Many of us are trapped in a narrative that the happiness or fulfilment we seek will be found in the next success, the one just beyond our reach. The tragedy is that the drive that made us successful may be the very thing that makes retirement seem impossible.
The fear is often found in the thought of losing your edge, the thing that has fuelled your success, kept you ahead in the race. The work we do at Human First is not about losing that edge it’s about gaining a choice. The drive itself is not the problem, it’s the compulsion, the reactive habits that mean the drive is engaged before you’ve had time to realise it. The chase, the need to win, the hunger for the next success – the search for the next hit of dopamine from an extrinsic reward.
This is more common than you think. Whether it’s athletes or business leaders, one of the challenges is that very few people are talking about it. It is another fear or vulnerability that we feel we need to hide.
This is why traditional coaching alone doesn’t address the real challenges found in retirement. Setting new goals only feeds the same old habits. The way we work at Human First is through a deeper exploration of the identity and mindset – this includes therapeutic and philosophical approaches to look under the surface and ask some of the bigger questions.

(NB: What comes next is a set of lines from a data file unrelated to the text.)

Lemma cancel_gated_witness :
  let '(res, trace, _) := run (cancel_pending sample_uac sample_plan sample_watch) [mkResponse 200 "OK" [] ""] in
  exists cancel, trace = [Awaited cancel (uac_server sample_uac)] /\ cancels (pl_request sample_plan) cancel 1.
Proof.
  pose proof (cancel_gated sample_uac sample_plan sample_watch [mkResponse 200 "OK" [] ""]
    (mkTid (new_branch 3) "192.0.2.9:5060" Invite)) as H.
  specialize (H ltac:(by vm_compute)). destruct (run _ _) as [[res trace] s]. exact H.
Defined.
Definition sample_full : TraceState := mkTrace (repeat (mkFile "old" 10) 1000) 10000.
Lemma trace_bounded_witness :
  let '(_, _, removed, st) := trace_record sample_full 5 Sent "BYE" None "x" true in
  within (files st) /\ sizes_ok (files st).
Proof.
  pose proof (trace_bounded sample_full 5 Sent "BYE" None "x") as H.
  assert (sizes_ok (files sample_full)) as H1 by (apply Forall_forall; intros f Hf;
    apply list_elem_of_In, repeat_spec in Hf; by subst f).
  specialize (H H1 eq_refl). destruct (trace_record _ _ _ _ _ _ _) as [[[name payload] removed] st].
  destruct H as (_ & H & H' & _). by split.
Defined.
(* ===== verification/CallLog.v ===== *)
(** The log of calls (src/src/observability/call_log.rs): a bounded buffer with
    one entry per Call-ID. The wall clock is an argument; the lock of the buffer
    makes every operation atomic. *)
From S2P Require Import Prelude RustStr MessageLog.

Inductive Direction := Outbound | Inbound.

Inductive Outcome := Answered | Missed | Failed (status : Z) | Cancelled.

Record CallLogEntry := mkEntry {
  direction : Direction; remote_number : string; start_time : Z; duration : option Z;
  outcome : option Outcome; call_id : string }.

Record CallLog := mkCallLog { call_entries : list CallLogEntry; call_max : nat }.
Definition call_log_new (n : nat) : CallLog := mkCallLog [] n.

Definition new_started (d : Direction) (remote cid : string) (now : Z) : CallLogEntry :=
  mkEntry d remote now None None cid.

Definition record_start (log : CallLog) (d : Direction) (remote cid : string) (now : Z) : CallLog :=
  if existsb (fun e => String.eqb (call_id e) cid) (call_entries log) then log
  else if (call_max log =? 0)%nat then log
  else mkCallLog (pop_to (call_max log) (call_entries log ++ [new_started d remote cid now])) (call_max log).

Definition ended (e : CallLogEntry) (o : Outcome) (now : Z) : CallLogEntry :=
  let duration :=
    match outcome e with
    | None => if start_time e <=? now then Some (now - start_time e) else None
    | Some _ => duration e
    end in
  mkEntry (direction e) (remote_number e) (start_time e) duration (Some o) (call_id e).

(** The first entry of the call, of a list. *)
Fixpoint end_first (cid : string) (o : Outcome) (now : Z) (l : list CallLogEntry) : list CallLogEntry :=
  match l with
  | [] => []
  | e :: l => if String.eqb (call_id e) cid then ended e o now :: l else e :: end_first cid o now l
  end.

Definition record_end (log : CallLog) (cid : string) (o : Outcome) (now : Z) : CallLog :=
  mkCallLog (rev (end_first cid o now (rev (call_entries log)))) (call_max log).

Definition call_recent (log : CallLog) (n : nat) : list CallLogEntry :=
  if (n =? 0)%nat then [] else take (n `min` length (call_entries log)) (rev (call_entries log)).

Inductive log_op :=
  | Start (d : Direction) (remote cid : string) (now : Z)
  | End_ (cid : string) (o : Outcome) (now : Z).
Definition log_op_cid (x : log_op) : string := match x with Start _ _ cid _ | End_ cid _ _ => cid end.
Definition is_start (x : log_op) : bool := match x with Start _ _ _ _ => true | _ => false end.

Definition log_step (log : CallLog) (x : log_op) : CallLog :=
  match x with
  | Start d remote cid now => record_start log d remote cid now
  | End_ cid o now => record_end log cid o now
  end.
Definition log_run (log : CallLog) (l : list log_op) : CallLog := fold_left log_step l log.

Definition ids (log : CallLog) : list string := map call_id (call_entries log).

(** One entry per call, and no more entries than the size. *)
Definition log_inv (log : CallLog) : Prop := NoDup (ids log) /\ (length (call_entries log) <= call_max log)%nat.

Lemma existsb_ids l cid : existsb (fun e => String.eqb (call_id e) cid) l = false <-> cid ∉ map call_id l.
Proof.
  induction l as [|e l IH]; cbn [existsb map]; [split; [intros _; apply not_elem_of_nil | done]|].
  rewrite orb_false_iff, IH, not_elem_of_cons, String.eqb_neq. split; intros [H1 H2]; split; congruence || done.
Qed.

Lemma end_first_absent cid o now l : cid ∉ map call_id l -> end_first cid o now l = l.
Proof.
  induction l as [|e l IH]; cbn [end_first map]; [done|]. rewrite not_elem_of_cons. intros [H1 H2].
  rewrite (proj2 (String.eqb_neq _ _)) by congruence. by rewrite IH.
Qed.

Lemma end_first_at cid o now a e b : call_id e = cid -> cid ∉ map call_id a ->
  end_first cid o now (a ++ e :: b) = a ++ ended e o now :: b.
Proof.
  intros He. induction a as [|x a IH]; cbn [app end_first map]; [intros _; by rewrite He, String.eqb_refl|].
  rewrite not_elem_of_cons. intros [H1 H2].
  rewrite (proj2 (String.eqb_neq _ _)) by congruence. by rewrite IH.
Qed.

Lemma end_first_ids cid o now l : map call_id (end_first cid o now l) = map call_id l.
Proof.
  induction l as [|e l IH]; cbn [end_first map]; [done|]. destruct (String.eqb _ _); cbn [map]; by rewrite ?IH.
Qed.

Lemma record_end_ids log cid o now : ids (record_end log cid o now) = ids log.
Proof. unfold ids, record_end. cbn [call_entries]. by rewrite map_rev, end_first_ids, map_rev, rev_involutive. Qed.

(** The entry of the call [cid] at its place. *)
Lemma record_end_at log cid o now a e b : log_inv log -> call_entries log = a ++ e :: b -> call_id e = cid ->
  call_entries (record_end log cid o now) = a ++ ended e o now :: b.
Proof.
  intros [Hn _] He Hc. unfold record_end. cbn [call_entries]. rewrite He, rev_app_distr. cbn [rev].
  rewrite <- app_assoc. cbn [app]. rewrite end_first_at, rev_app_distr; [|done|].
  - cbn [rev]. by rewrite !rev_involutive, <- app_assoc.
  - rewrite map_rev. intros Hin. apply list_elem_of_In, in_rev in Hin.
    unfold ids in Hn. rewrite He, map_app in Hn. cbn [map] in Hn.
    apply NoDup_app in Hn as (_ & _ & Hn). apply NoDup_cons in Hn as [Hn _].
    apply Hn. rewrite Hc. by apply list_elem_of_In.
Qed.

(** Ending another call leaves the entry where it is. *)
Lemma record_end_other log cid o now a e b : log_inv log -> call_entries log = a ++ e :: b -> call_id e <> cid ->
  exists a' b', call_entries (record_end log cid o now) = a' ++ e :: b' /\ length b' = length b.
Proof.
  intros [Hn _] He Hc. unfold record_end. cbn [call_entries]. rewrite He, rev_app_distr. cbn [rev].
  rewrite <- app_assoc. cbn [app].
  assert (forall p, end_first cid o now (p ++ e :: rev a) =
    end_first cid o now p ++ e :: (if existsb (fun x => String.eqb (call_id x) cid) p then rev a
      else end_first cid o now (rev a))) as ->.
  { induction p as [|x p IH]; cbn [app end_first existsb].
    - by rewrite (proj2 (String.eqb_neq _ _)) by done.
    - destruct (String.eqb (call_id x) cid); [done|]. cbn [orb]. by rewrite IH. }
  rewrite rev_app_distr. cbn [rev]. rewrite <- app_assoc. eexists _, _. split; [reflexivity|].
  rewrite length_rev. assert (forall l, length (end_first cid o now l) = length l) as ->.
  { intros l. rewrite <- (length_map call_id), end_first_ids. by rewrite length_map. }
  by rewrite length_rev.
Qed.

Lemma record_start_inv log d remote cid now : log_inv log -> log_inv (record_start log d remote cid now).
Proof.
  intros [Hn Hl]. unfold record_start. destruct (existsb _ _) eqn:He; [done|].
  destruct (Nat.eqb_spec (call_max log) 0); [done|]. apply existsb_ids in He. unfold log_inv, ids.
  cbn [call_entries call_max]. rewrite pop_to_drop, length_drop. split; [|lia].
  rewrite <- List.skipn_map, map_app. cbn [map call_id new_started].
  eapply sublist_NoDup; [|apply sublist_drop]. apply NoDup_app. split_and!; [done | | by apply NoDup_singleton].
  intros x Hx ->%list_elem_of_singleton. by apply He.
Qed.

Lemma log_step_inv log x : log_inv log -> log_inv (log_step log x).
Proof.
  intros Hi. destruct x as [d remote cid now | cid o now]; cbn [log_step]; [by apply record_start_inv|].
  destruct Hi as [Hn Hl]. split; [by rewrite record_end_ids|].
  rewrite <- (length_map call_id). change (map call_id _) with (ids (record_end log cid o now)).
  rewrite record_end_ids. unfold ids. by rewrite length_map.
Qed.

Lemma log_max log l : call_max (log_run log l) = call_max log.
Proof.
  revert log. induction l as [|x l IH]; intros log; [done|]. cbn [log_run fold_left] in *.
  unfold log_run in IH. rewrite IH. destruct x; cbn [log_step]; [|done].
  unfold record_start. by repeat case_match.
Qed.

(** An entry with few newer ones stays while the operations are about other calls. *)
Lemma entry_stays l log a e b : log_inv log -> call_entries log = a ++ e :: b ->
  Forall (fun x => log_op_cid x <> call_id e) l ->
  (length b + length (List.filter is_start l) < call_max log)%nat ->
  log_inv (log_run log l) /\ exists a' b', call_entries (log_run log l) = a' ++ e :: b'.
Proof.
  revert log a b. induction l as [|x l IH]; intros log a b Hi He Hf Hlen; [split; [done|]; eauto|].
  apply Forall_cons in Hf as [Hx Hf]. cbn [log_run fold_left]. fold (log_run (log_step log x) l).
  pose proof (log_step_inv log x Hi) as Hi'.
  assert (call_max (log_step log x) = call_max log) as Hm by apply (log_max log [x]).
  destruct x as [d remote cid now | cid o now]; cbn [log_step log_op_cid List.filter is_start length] in *.
  - assert (exists a' b', call_entries (record_start log d remote cid now) = a' ++ e :: b' /\
      (length b' <= S (length b))%nat) as (a' & b' & He' & Hb').
    { unfold record_start. destruct (existsb _ _); [exists a, b; split; [done | lia]|].
      destruct (Nat.eqb_spec (call_max log) 0); [exists a, b; split; [done | lia]|].
      cbn [call_entries]. rewrite pop_to_drop, He, <- app_assoc. cbn [app].
      exists (drop (length (a ++ e :: b ++ [new_started d remote cid now]) - call_max log) a),
        (b ++ [new_started d remote cid now]).
      rewrite drop_app_le by (rewrite !length_app; cbn; rewrite !length_app; cbn; lia).
      split; [done|]. rewrite length_app. cbn. lia. }
    eapply IH; [done | exact He' | done | lia].
  - destruct (record_end_other log cid o now a e b Hi He) as (a' & b' & He' & Hb'); [congruence|].
    eapply IH; [done | exact He' | done | lia].
Qed.

(** A call is logged. In any log, a call with a new Call-ID that starts and
    later ends, with at most [max_size - 1] other calls starting in between, is
    in the list of recent calls under its direction and number, with the outcome
    it ended with and the time between the two, and only once. *)
Theorem call_is_logged log d remote cid t0 l o t1 : log_inv log -> cid ∉ ids log ->
  Forall (fun x => log_op_cid x <> cid) l -> (length (List.filter is_start l) < call_max log)%nat -> t0 <= t1 ->
  let log' := record_end (log_run (record_start log d remote cid t0) l) cid o t1 in
  In (mkEntry d remote t0 (Some (t1 - t0)) (Some o) cid) (call_recent log' (call_max log)) /\ NoDup (ids log').
Proof.
  intros Hi Hc Hf Hlen Ht log'. unfold log'.
  assert (exists a, call_entries (record_start log d remote cid t0) = a ++ [new_started d remote cid t0]) as [a Ha].
  { unfold record_start. unfold ids in Hc. rewrite (proj2 (existsb_ids _ _) Hc).
    rewrite (proj2 (Nat.eqb_neq _ 0)) by lia. cbn [call_entries]. rewrite pop_to_drop.
    destruct Hi as [_ Hl]. exists (drop (length (call_entries log ++ [new_started d remote cid t0]) - call_max log)
      (call_entries log)). rewrite drop_app_le; [done|]. rewrite length_app. cbn. lia. }
  assert (call_max (record_start log d remote cid t0) = call_max log) as Hm
    by apply (log_max log [Start d remote cid t0]).
  destruct (entry_stays l (record_start log d remote cid t0) a (new_started d remote cid t0) [])
    as (Hi' & a' & b' & He'); [by apply record_start_inv | exact Ha | exact Hf | cbn; lia |].
  split; [|rewrite record_end_ids; by destruct Hi'].
  set (lg := log_run _ l) in *.
  pose proof (record_end_at lg cid o t1 a' _ b' Hi' He' eq_refl) as Hend.
  unfold call_recent. rewrite (proj2 (Nat.eqb_neq _ 0)) by lia.
  destruct Hi' as [_ Hl]. unfold lg in Hl at 2. rewrite log_max, Hm in Hl.
  rewrite He' in Hl. rewrite length_app in Hl. cbn [length] in Hl.
  rewrite Hend, take_ge by (rewrite length_rev, length_app; cbn [length]; lia).
  apply in_rev. rewrite rev_involutive. apply in_or_app. right. left.
  unfold ended. cbn [outcome new_started start_time direction remote_number call_id].
  by rewrite (proj2 (Z.leb_le t0 t1)).
Qed.

Lemma call_is_logged_witness :
  In (mkEntry Inbound "117" 5 (Some 20) (Some Missed) "a")
    (call_recent (record_end (log_run (record_start (call_log_new 2) Inbound "117" "a" 5)
      [Start Outbound "118" "b" 6; End_ "b" (Failed 486) 7]) "a" Missed 25) 2).
Proof.
  refine (proj1 (call_is_logged (call_log_new 2) Inbound "117" "a" 5
    [Start Outbound "118" "b" 6; End_ "b" (Failed 486) 7] Missed 25 _ _ _ _ _)).
  - split; [constructor | cbn; lia].
  - apply not_elem_of_nil.
  - by repeat constructor.
  - cbn. lia.
  - lia.
Defined.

This demands a different type of courage, leaders can be reluctant to do some of that deeper work for fear of losing the very things that made them who they are. The beauty of this work is it doesn’t mean giving up or losing our strengths, it’s about discovering something more powerful – a greater sense of who we are, without the compulsion to prove our worth.
Those who face into the fear, who can open up and explore what is going on, are those who are best equipped to manage the challenges of this transition. It may go against the habits of a lifetime but it’s an opportunity for a much wider celebration of what it means to be human.
There is a huge amount of freedom to be found when we shift from a mindset of ‘what can I get?’ to ‘what can I give?’. Shifting from scarcity to abundance, from fear to generosity.
This is not giving up those hard-earned skills and strengths but about putting them to a different use. This is about letting go of the fear within the question – who am I when I’m no longer defined by my work? And discovering the potential within the question – who could I be if I was no longer defined by my work?
That becomes a genuinely liberating question to explore. And in my experience, it’s one of the richest and most rewarding journeys to go on. Not to chase some new target but to embrace a much wider definition of who we are when we are not limited by our roles, our titles or our past successes.